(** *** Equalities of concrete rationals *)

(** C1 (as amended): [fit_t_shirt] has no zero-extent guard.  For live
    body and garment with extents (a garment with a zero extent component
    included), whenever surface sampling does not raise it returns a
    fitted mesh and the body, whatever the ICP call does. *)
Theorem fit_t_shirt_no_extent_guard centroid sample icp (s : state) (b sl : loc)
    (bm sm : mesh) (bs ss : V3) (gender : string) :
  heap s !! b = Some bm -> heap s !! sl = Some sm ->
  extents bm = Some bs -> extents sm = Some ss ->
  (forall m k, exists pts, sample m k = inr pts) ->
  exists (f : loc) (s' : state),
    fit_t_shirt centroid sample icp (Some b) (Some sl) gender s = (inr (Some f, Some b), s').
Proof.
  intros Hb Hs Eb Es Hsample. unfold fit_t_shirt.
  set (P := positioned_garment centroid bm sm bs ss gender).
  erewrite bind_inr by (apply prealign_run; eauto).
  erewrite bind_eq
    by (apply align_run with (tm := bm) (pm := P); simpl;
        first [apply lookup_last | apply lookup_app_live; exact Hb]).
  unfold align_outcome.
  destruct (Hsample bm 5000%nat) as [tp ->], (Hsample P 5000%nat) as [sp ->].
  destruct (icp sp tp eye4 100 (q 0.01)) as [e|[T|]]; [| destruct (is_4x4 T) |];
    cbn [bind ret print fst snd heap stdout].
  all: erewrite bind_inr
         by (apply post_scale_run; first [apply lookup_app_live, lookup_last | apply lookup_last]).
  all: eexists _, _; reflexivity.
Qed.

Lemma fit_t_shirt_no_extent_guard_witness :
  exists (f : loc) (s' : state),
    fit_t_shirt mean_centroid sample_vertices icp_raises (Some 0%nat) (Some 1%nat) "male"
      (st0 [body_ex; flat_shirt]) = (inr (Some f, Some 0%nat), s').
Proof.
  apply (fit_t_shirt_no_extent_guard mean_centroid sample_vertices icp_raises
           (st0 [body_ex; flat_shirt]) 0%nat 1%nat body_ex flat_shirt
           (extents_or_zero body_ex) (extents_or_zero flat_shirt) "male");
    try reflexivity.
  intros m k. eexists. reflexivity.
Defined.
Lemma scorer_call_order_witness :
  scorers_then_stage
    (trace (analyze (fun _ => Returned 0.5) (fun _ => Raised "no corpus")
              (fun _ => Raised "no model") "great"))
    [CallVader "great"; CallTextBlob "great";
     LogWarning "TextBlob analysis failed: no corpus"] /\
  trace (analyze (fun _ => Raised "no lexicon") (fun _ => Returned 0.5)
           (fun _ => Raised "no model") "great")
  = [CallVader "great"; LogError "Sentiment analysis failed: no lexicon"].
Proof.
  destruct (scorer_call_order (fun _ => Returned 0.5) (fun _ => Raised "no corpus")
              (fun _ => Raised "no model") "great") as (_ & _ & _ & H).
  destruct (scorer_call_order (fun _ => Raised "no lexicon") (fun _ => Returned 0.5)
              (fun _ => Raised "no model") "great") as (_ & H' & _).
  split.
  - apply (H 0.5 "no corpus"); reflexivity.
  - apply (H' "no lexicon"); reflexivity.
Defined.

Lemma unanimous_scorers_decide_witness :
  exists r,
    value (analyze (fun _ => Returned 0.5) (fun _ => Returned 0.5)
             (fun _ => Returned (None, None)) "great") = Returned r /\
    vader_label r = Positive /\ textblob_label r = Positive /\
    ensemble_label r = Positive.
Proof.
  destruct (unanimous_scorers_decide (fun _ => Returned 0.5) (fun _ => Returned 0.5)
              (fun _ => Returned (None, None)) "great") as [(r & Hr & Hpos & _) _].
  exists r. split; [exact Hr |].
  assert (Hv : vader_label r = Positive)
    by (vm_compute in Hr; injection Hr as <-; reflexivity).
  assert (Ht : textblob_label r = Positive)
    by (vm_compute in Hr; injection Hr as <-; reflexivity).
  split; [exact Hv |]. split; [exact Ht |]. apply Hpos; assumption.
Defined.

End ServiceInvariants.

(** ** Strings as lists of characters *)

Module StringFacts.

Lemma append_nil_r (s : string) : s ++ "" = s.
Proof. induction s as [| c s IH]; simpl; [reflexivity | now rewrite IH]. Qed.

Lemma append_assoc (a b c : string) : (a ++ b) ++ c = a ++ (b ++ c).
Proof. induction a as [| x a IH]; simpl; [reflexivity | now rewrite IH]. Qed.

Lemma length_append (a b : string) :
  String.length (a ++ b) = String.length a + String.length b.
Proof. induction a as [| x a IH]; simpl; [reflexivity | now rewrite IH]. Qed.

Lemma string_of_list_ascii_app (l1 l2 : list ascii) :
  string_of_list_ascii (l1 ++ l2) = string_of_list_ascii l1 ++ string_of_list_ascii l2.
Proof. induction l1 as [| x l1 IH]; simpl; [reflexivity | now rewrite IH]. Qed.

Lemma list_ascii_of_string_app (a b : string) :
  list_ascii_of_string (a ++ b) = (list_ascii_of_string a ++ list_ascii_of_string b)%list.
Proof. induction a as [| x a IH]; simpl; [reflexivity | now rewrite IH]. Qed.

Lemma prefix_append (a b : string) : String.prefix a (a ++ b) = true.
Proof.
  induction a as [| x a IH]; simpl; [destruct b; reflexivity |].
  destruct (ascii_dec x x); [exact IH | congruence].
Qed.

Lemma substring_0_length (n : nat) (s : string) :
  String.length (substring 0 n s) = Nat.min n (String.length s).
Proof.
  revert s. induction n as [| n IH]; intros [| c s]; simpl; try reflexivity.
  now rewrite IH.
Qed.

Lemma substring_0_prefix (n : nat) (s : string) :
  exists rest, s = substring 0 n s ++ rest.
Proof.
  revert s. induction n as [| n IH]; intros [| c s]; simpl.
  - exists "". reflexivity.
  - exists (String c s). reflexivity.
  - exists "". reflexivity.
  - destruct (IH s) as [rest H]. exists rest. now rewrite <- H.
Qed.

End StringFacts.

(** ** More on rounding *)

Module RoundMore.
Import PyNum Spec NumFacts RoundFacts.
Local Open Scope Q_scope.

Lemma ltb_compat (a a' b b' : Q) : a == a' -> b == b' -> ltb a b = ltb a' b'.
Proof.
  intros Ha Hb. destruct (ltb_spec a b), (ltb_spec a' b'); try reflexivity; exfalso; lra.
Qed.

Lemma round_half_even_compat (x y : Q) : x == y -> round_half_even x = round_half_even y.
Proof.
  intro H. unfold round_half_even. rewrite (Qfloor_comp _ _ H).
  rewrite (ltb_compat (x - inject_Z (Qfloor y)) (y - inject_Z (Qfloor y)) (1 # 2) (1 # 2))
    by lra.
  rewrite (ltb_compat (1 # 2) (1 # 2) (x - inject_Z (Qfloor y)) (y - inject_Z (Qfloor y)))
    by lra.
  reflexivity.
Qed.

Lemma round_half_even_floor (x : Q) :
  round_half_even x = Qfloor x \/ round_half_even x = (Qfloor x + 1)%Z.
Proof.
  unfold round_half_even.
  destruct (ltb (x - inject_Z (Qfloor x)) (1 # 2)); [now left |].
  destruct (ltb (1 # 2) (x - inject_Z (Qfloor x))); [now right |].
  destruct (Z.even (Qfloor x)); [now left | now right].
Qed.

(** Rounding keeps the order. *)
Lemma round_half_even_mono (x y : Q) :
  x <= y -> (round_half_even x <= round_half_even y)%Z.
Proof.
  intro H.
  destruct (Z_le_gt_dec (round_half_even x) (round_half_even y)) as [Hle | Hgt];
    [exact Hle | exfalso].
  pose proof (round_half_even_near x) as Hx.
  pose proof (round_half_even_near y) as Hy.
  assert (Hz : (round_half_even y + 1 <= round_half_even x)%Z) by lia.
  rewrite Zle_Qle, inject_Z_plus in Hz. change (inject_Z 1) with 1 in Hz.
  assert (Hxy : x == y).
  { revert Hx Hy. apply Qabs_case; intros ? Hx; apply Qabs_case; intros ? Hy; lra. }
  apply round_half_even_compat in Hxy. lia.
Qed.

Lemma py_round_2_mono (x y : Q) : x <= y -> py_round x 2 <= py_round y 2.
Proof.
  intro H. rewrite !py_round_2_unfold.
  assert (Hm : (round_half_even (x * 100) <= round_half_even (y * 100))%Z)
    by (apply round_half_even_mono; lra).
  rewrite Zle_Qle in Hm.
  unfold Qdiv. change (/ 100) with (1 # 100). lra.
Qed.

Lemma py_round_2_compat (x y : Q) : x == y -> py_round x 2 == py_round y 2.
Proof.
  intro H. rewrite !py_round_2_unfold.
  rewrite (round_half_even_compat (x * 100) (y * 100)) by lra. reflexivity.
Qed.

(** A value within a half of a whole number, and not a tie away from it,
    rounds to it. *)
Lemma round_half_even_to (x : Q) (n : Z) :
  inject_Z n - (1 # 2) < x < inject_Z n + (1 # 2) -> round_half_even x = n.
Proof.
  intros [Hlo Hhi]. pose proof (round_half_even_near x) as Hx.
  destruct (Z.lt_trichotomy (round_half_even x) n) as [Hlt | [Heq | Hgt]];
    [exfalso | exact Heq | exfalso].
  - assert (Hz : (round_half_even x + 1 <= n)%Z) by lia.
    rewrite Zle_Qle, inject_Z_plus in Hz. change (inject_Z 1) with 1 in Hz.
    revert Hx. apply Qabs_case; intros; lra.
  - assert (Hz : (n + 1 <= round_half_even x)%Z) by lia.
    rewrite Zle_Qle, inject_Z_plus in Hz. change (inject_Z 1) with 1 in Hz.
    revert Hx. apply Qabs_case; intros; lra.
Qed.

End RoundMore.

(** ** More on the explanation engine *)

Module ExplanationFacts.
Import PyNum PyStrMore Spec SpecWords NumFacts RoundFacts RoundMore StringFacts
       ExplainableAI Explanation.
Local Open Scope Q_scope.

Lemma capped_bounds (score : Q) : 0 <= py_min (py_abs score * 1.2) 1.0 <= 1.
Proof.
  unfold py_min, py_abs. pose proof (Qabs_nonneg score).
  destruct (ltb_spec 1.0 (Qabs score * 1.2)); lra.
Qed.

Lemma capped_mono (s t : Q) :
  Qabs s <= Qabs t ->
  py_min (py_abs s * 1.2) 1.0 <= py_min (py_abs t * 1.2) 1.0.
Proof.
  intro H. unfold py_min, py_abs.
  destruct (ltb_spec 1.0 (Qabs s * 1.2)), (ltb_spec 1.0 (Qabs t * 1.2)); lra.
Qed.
____
- **WHAT IS REQUIRED**
Could you retype exactly the lines above, starting at the line that contains "list_ascii_of_string (a ++" and ending at the line that contains "Lemma substring_0_length (n", and nothing more?

- **SOLUTION TO THE EXERCISE**
  list_ascii_of_string (a ++ b) = (list_ascii_of_string a ++ list_ascii_of_string b)%list.
Proof. induction a as [| x a IH]; simpl; [reflexivity | now rewrite IH]. Qed.

Lemma prefix_append (a b : string) : String.prefix a (a ++ b) = true.
Proof.
  induction a as [| x a IH]; simpl; [destruct b; reflexivity |].
  destruct (ascii_dec x x); [exact IH | congruence].
Qed.

Lemma substring_0_length (n : nat) (s : string) :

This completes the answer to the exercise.